▶ _TRY IT_:
Write out the entries below exactly, from the first line to the one with "s localIP kis.", both ends included.

▶ _Stored data_:
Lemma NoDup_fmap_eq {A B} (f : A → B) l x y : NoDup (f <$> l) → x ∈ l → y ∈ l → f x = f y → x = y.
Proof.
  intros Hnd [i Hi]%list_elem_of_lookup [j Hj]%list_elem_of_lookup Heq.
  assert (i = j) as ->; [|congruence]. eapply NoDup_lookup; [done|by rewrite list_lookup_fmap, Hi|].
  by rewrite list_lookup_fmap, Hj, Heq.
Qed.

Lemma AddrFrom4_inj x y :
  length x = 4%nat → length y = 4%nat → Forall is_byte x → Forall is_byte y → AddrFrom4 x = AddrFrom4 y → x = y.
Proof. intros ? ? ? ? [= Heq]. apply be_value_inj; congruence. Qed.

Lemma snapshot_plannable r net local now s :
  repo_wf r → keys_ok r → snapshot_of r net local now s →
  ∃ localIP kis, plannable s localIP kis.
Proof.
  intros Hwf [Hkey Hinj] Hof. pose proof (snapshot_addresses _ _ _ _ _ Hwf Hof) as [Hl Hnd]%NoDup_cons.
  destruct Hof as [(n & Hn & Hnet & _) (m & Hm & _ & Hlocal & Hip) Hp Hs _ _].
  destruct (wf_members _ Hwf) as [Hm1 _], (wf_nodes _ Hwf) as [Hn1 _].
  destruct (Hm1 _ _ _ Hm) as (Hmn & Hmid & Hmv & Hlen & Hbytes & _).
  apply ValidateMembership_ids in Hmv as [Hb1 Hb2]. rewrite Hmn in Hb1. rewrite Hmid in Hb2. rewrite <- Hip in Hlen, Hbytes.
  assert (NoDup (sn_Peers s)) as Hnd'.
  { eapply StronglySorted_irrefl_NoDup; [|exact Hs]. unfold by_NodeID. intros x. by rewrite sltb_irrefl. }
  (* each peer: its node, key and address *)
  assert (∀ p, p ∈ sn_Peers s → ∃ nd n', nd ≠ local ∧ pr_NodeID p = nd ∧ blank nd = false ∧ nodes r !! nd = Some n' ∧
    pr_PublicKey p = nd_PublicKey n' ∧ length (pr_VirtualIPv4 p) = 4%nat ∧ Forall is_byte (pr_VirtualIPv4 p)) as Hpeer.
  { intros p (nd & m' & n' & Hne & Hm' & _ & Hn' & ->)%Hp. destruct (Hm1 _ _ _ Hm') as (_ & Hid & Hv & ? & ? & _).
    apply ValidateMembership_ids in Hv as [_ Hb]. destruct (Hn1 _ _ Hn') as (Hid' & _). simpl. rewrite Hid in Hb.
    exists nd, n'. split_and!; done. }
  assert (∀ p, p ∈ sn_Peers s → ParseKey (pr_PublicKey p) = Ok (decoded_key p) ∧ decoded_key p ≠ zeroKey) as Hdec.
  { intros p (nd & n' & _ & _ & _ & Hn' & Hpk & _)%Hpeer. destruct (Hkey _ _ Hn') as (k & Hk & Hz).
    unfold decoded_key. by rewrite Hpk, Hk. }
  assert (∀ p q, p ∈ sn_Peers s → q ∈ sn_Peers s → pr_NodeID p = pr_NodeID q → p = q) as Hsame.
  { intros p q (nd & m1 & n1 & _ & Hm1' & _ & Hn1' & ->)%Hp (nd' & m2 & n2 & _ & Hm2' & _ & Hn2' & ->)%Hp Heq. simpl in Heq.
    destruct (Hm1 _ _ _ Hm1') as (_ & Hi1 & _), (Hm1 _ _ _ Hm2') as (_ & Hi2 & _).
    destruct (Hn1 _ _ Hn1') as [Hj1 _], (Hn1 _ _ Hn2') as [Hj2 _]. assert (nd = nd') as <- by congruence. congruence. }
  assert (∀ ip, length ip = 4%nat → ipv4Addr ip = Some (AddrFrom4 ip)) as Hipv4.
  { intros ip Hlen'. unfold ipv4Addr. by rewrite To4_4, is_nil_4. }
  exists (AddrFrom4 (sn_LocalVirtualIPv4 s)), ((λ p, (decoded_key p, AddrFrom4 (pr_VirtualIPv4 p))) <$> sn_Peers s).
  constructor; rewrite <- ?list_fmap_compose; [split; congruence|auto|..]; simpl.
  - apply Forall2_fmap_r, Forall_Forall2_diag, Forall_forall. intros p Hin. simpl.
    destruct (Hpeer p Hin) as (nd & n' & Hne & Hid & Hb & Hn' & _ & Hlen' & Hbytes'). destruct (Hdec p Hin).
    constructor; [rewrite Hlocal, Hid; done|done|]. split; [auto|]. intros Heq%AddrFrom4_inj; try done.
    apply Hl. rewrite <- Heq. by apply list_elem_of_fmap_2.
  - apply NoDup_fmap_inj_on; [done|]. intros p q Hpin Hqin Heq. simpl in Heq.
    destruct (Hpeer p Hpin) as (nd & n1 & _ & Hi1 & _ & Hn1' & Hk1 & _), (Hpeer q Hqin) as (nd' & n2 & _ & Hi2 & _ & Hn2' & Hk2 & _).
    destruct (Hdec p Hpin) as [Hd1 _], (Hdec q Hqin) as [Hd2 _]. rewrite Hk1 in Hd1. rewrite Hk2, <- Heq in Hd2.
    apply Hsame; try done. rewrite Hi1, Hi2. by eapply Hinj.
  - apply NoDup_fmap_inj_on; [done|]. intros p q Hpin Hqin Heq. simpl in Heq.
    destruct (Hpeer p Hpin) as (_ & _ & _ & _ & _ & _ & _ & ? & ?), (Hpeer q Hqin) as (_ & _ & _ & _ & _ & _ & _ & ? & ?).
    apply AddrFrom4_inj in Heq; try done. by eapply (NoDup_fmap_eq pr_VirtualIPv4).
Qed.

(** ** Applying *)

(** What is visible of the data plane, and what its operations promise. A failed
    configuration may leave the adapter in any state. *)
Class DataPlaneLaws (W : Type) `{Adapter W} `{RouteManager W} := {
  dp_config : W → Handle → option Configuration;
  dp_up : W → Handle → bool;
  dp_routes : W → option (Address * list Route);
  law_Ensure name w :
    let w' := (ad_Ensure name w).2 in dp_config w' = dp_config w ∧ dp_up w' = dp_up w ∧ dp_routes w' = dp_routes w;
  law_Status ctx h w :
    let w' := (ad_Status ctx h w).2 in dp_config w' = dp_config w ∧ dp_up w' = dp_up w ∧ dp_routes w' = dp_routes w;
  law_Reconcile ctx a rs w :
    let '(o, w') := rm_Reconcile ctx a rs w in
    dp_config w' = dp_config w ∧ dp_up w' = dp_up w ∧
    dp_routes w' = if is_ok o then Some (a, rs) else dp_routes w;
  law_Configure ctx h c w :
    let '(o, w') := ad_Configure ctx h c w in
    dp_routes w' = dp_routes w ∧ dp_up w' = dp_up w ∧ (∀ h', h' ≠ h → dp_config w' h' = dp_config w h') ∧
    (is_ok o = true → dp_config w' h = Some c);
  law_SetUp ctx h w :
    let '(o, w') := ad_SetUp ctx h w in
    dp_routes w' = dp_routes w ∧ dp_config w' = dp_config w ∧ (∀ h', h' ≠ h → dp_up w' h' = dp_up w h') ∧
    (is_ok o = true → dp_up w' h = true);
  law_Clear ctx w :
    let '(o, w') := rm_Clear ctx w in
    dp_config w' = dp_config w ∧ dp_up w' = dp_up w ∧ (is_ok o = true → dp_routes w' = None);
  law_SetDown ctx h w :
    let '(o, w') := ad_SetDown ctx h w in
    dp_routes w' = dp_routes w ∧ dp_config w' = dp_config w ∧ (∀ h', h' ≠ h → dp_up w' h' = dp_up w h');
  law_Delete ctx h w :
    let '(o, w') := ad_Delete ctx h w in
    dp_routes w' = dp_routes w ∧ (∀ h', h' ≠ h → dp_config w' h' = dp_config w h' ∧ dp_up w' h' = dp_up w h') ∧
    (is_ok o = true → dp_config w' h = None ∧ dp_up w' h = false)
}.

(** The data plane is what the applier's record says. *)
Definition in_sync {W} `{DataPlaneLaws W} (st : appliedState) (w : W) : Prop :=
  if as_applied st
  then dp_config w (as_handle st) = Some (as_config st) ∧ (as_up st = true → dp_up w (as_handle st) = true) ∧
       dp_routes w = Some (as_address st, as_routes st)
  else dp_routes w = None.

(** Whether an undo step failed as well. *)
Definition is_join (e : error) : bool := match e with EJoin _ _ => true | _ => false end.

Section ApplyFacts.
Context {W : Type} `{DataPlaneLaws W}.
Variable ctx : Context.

▶ _SOLUTION FOR THIS PROBLEM_:
Lemma NoDup_fmap_eq {A B} (f : A → B) l x y : NoDup (f <$> l) → x ∈ l → y ∈ l → f x = f y → x = y.
Proof.
  intros Hnd [i Hi]%list_elem_of_lookup [j Hj]%list_elem_of_lookup Heq.
  assert (i = j) as ->; [|congruence]. eapply NoDup_lookup; [done|by rewrite list_lookup_fmap, Hi|].
  by rewrite list_lookup_fmap, Hj, Heq.
Qed.

Lemma AddrFrom4_inj x y :
  length x = 4%nat → length y = 4%nat → Forall is_byte x → Forall is_byte y → AddrFrom4 x = AddrFrom4 y → x = y.
Proof. intros ? ? ? ? [= Heq]. apply be_value_inj; congruence. Qed.

Lemma snapshot_plannable r net local now s :
  repo_wf r → keys_ok r → snapshot_of r net local now s →
  ∃ localIP kis, plannable s localIP kis.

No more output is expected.